## Task directions
Each record below needs to be written out exactly as it reads.
(Available data)
(* ===== verification/PoolsAdmit.v ===== *)
(** * Construction, admission, publication and recovery of residencies

    The initial state of [_LocalDramPools], giving slots to a new residency,
    [source_refs] and [_publish_source], and [adopt_recovery_slots], which makes
    the allocator agree with recovered records. *)

From Stdlib Require Import ZArith Lia.
From S2P Require Import Prelude PyFloat Types PolicyRuntime Layout State CoreBase Pools PoolsInv PoolsOps PoolsThm PoolsReaders PoolsAlloc.

(** ** Descriptors and publication *)

Section Publish.
Context (E : Env).

(** Caching descriptors of an unpublished residency, or the complete tuple. *)
Lemma reader_inv_set_refs o res src fl rid r f :
  reader_inv E o res src fl → res !! rid = Some r → refs_ok E (r_set_refs f r) →
  (∃ d, r_refs r = RefsDict d) ∨ f = RefsTuple (descriptors_of E (r_slots r)) →
  reader_inv E o (alter (r_set_refs f) rid res) src fl.
Proof.
  intros Hrd Hr Hf Hcase. pose proof Hrd as [Hl Ho Hc Ha Href Hi]. split; try done.
  - intros k rid' r' Hk. rewrite lookup_alter. case_decide; [|eauto]. subst. rewrite Hr.
    intros [= <-]. simpl. eauto.
  - intros rid' r'. rewrite lookup_alter. case_decide; [|eauto]. subst. rewrite Hr.
    by intros [= <-].
  - intros k rid' Hix. destruct (Hi _ _ Hix) as (He & Hk & r' & Hr' & H1 & H2 & H3 & H4).
    split_and!; [done..|]. rewrite lookup_alter. case_decide; [|by exists r']. subst.
    assert (r' = r) as -> by congruence. rewrite Hr. exists (r_set_refs f r). split_and!; try done.
    destruct Hcase as [[d Hd]|Hcase]; [congruence|by subst f].
Qed.
Lemma pinv_set_refs g s rid r f :
  pinv E g s → s_res s !! rid = Some r → refs_ok E (r_set_refs f r) →
  (∃ d, r_refs r = RefsDict d) ∨ f = RefsTuple (descriptors_of E (r_slots r)) →
  pinv E g (set_s_res (alter (r_set_refs f) rid (s_res s)) s).
Proof.
  intros [Hh Hsl Hq Hrd Hci] Hr Hf Hcase. split; simpl.
  - by apply heap_inv_alter.
  - by apply slots_inv_alter.
  - by apply queue_inv_alter.
  - by eapply reader_inv_set_refs.
  - by apply claim_inv_alter.
Qed.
(End Available data)
## Response area
(* ===== verification/PoolsAdmit.v ===== *)
(** * Construction, admission, publication and recovery of residencies

    The initial state of [_LocalDramPools], giving slots to a new residency,
    [source_refs] and [_publish_source], and [adopt_recovery_slots], which makes
    the allocator agree with recovered records. *)

From Stdlib Require Import ZArith Lia.
From S2P Require Import Prelude PyFloat Types PolicyRuntime Layout State CoreBase Pools PoolsInv PoolsOps PoolsThm PoolsReaders PoolsAlloc.

(** ** Descriptors and publication *)

Section Publish.
Context (E : Env).

(** Caching descriptors of an unpublished residency, or the complete tuple. *)
Lemma reader_inv_set_refs o res src fl rid r f :
  reader_inv E o res src fl → res !! rid = Some r → refs_ok E (r_set_refs f r) →
  (∃ d, r_refs r = RefsDict d) ∨ f = RefsTuple (descriptors_of E (r_slots r)) →
  reader_inv E o (alter (r_set_refs f) rid res) src fl.
Proof.
  intros Hrd Hr Hf Hcase. pose proof Hrd as [Hl Ho Hc Ha Href Hi]. split; try done.
  - intros k rid' r' Hk. rewrite lookup_alter. case_decide; [|eauto]. subst. rewrite Hr.
    intros [= <-]. simpl. eauto.
  - intros rid' r'. rewrite lookup_alter. case_decide; [|eauto]. subst. rewrite Hr.
    by intros [= <-].
  - intros k rid' Hix. destruct (Hi _ _ Hix) as (He & Hk & r' & Hr' & H1 & H2 & H3 & H4).
    split_and!; [done..|]. rewrite lookup_alter. case_decide; [|by exists r']. subst.
    assert (r' = r) as -> by congruence. rewrite Hr. exists (r_set_refs f r). split_and!; try done.
    destruct Hcase as [[d Hd]|Hcase]; [congruence|by subst f].
Qed.
Lemma pinv_set_refs g s rid r f :
  pinv E g s → s_res s !! rid = Some r → refs_ok E (r_set_refs f r) →
  (∃ d, r_refs r = RefsDict d) ∨ f = RefsTuple (descriptors_of E (r_slots r)) →
  pinv E g (set_s_res (alter (r_set_refs f) rid (s_res s)) s).
Proof.
  intros [Hh Hsl Hq Hrd Hci] Hr Hf Hcase. split; simpl.
  - by apply heap_inv_alter.
  - by apply slots_inv_alter.
  - by apply queue_inv_alter.
  - by eapply reader_inv_set_refs.
  - by apply claim_inv_alter.
Qed.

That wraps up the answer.